• Task item
Scan the listing beneath this sentence. Report each line with the word "Gender".

• Supplied material
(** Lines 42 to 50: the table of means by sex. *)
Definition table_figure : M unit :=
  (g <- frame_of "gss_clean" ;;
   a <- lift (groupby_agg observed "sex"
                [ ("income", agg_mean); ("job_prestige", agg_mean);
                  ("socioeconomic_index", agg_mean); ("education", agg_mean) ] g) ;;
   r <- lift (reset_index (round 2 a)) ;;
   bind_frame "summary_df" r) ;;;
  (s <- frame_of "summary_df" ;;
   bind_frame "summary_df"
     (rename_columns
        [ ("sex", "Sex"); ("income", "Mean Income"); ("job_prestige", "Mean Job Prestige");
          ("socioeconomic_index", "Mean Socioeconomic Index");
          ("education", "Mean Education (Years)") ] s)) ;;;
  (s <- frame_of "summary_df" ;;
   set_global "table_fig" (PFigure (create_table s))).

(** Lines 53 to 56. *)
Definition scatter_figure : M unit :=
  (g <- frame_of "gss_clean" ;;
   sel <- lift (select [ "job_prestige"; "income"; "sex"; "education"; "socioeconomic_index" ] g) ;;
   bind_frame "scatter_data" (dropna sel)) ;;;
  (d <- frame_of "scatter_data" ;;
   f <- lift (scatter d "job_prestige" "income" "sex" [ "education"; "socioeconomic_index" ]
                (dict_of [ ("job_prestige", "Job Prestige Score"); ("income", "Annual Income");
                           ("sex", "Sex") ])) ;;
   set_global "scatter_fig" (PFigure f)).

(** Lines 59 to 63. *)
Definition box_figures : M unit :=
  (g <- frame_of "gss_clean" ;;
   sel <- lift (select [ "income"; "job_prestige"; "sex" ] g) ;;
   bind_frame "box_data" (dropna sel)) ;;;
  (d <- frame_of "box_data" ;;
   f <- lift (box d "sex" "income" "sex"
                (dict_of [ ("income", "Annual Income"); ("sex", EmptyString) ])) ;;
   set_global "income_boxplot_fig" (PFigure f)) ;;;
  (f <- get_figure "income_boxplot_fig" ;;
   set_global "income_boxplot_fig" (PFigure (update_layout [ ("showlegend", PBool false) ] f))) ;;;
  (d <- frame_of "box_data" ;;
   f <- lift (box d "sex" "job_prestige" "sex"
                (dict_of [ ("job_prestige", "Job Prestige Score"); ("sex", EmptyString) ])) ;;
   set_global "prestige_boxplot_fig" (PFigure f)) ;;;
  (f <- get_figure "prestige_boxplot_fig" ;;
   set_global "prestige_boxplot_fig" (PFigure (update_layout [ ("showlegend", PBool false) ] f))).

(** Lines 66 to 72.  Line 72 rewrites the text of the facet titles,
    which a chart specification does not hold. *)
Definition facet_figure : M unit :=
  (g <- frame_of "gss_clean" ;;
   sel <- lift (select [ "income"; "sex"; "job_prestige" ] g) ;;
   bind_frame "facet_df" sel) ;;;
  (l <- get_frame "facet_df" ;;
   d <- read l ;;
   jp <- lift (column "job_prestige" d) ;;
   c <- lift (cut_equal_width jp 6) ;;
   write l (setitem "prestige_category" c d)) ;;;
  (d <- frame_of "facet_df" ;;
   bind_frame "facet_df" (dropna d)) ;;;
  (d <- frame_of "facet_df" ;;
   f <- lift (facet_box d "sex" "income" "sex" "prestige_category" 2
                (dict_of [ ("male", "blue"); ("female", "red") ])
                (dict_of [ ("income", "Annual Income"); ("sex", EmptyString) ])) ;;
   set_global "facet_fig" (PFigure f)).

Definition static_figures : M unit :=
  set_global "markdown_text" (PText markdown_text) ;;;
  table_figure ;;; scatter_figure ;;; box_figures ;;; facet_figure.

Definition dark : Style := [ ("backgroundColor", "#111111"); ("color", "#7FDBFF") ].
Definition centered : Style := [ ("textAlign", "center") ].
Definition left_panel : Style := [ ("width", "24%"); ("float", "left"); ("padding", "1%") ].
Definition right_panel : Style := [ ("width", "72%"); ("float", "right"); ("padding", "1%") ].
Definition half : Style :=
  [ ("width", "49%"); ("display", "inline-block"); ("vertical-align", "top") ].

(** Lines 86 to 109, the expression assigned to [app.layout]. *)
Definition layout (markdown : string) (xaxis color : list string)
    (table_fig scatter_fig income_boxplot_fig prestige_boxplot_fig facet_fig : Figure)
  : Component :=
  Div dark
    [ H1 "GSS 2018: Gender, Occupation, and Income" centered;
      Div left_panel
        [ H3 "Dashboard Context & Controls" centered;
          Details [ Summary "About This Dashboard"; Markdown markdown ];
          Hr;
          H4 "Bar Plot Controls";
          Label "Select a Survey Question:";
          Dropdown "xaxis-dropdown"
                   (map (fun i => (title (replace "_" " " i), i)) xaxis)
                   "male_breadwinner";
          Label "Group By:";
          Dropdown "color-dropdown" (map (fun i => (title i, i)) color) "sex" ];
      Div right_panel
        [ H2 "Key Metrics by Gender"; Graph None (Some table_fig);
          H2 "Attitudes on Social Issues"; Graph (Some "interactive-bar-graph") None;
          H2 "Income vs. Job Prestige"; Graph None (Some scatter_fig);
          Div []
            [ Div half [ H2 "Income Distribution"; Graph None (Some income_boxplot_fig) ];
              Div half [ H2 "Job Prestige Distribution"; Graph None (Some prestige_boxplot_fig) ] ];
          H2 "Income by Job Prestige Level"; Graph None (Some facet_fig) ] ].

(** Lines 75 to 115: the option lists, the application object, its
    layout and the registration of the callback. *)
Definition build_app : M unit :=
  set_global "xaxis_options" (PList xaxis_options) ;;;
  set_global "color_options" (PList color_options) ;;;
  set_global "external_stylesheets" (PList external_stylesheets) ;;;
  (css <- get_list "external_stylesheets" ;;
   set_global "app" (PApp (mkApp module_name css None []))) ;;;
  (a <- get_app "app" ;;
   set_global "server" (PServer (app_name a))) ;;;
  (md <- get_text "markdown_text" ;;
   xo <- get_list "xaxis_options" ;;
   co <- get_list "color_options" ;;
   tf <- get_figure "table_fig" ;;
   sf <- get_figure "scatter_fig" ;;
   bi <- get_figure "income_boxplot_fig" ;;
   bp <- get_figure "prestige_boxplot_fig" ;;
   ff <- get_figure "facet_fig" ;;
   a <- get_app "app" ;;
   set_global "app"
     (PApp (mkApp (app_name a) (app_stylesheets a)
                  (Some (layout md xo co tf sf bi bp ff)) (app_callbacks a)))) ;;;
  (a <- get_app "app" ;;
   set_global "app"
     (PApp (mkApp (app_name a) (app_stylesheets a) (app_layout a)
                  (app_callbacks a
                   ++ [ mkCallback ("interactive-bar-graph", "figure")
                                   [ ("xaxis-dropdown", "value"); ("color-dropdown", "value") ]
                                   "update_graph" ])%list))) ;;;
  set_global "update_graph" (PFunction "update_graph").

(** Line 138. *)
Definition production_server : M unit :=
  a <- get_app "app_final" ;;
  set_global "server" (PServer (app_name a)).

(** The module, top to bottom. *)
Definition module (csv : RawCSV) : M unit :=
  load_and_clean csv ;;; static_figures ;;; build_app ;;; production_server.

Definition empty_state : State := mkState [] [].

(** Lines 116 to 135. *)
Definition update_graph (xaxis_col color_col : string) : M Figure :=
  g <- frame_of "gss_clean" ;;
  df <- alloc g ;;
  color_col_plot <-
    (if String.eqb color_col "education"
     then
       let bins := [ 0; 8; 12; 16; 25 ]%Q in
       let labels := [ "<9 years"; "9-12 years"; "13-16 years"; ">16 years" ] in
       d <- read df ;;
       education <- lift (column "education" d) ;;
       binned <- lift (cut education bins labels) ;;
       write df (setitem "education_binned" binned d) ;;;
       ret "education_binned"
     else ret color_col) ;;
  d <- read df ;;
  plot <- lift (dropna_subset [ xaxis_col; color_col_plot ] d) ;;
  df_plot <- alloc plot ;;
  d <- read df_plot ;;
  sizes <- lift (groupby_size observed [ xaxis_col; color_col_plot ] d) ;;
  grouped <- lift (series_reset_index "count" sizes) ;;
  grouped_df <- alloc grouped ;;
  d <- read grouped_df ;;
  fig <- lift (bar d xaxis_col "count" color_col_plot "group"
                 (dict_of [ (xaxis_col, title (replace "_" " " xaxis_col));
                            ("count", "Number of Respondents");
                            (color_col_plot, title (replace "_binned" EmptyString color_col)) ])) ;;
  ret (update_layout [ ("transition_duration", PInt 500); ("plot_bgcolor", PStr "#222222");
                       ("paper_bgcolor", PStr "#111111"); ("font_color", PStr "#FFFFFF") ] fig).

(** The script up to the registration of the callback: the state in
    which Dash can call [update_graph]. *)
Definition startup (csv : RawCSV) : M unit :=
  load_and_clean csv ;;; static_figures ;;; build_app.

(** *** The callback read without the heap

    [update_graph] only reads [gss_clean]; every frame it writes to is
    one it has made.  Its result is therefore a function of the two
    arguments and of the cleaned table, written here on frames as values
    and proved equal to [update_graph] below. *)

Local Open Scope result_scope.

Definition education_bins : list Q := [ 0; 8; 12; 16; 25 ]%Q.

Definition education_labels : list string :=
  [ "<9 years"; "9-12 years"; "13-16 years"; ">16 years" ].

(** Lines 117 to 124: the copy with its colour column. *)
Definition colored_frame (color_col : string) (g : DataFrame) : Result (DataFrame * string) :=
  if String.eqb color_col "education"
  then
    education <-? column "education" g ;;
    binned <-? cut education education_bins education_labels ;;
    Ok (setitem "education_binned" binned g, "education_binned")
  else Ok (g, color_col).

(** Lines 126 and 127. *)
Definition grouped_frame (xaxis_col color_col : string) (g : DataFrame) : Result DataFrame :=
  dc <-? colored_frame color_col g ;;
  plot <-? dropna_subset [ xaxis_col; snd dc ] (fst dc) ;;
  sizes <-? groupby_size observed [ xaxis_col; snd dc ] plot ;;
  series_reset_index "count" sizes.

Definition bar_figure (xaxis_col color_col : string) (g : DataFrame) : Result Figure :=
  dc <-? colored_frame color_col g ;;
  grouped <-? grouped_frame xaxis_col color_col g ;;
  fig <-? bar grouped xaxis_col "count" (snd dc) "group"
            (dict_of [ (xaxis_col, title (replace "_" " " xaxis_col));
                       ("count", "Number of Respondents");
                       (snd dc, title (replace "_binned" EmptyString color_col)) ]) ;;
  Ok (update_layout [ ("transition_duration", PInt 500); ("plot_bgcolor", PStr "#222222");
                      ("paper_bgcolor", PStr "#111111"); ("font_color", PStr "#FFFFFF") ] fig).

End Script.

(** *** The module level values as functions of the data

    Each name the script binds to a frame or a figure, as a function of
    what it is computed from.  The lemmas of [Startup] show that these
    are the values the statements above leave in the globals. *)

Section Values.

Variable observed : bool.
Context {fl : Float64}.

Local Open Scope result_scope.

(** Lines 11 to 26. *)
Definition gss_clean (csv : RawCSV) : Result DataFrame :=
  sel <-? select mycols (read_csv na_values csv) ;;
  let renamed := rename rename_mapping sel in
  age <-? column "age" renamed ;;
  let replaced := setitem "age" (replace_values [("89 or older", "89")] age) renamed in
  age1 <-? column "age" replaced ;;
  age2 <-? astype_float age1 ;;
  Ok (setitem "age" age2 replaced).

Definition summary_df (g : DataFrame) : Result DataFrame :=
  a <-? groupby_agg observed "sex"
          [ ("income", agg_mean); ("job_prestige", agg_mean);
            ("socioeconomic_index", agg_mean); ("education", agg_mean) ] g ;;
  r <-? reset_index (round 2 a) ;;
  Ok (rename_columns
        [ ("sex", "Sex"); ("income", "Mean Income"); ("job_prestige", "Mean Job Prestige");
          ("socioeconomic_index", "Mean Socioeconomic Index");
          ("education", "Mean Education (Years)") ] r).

• Output for this exercise
    [ H1 "GSS 2018: Gender, Occupation, and Income" centered;
        [ H2 "Key Metrics by Gender"; Graph None (Some table_fig);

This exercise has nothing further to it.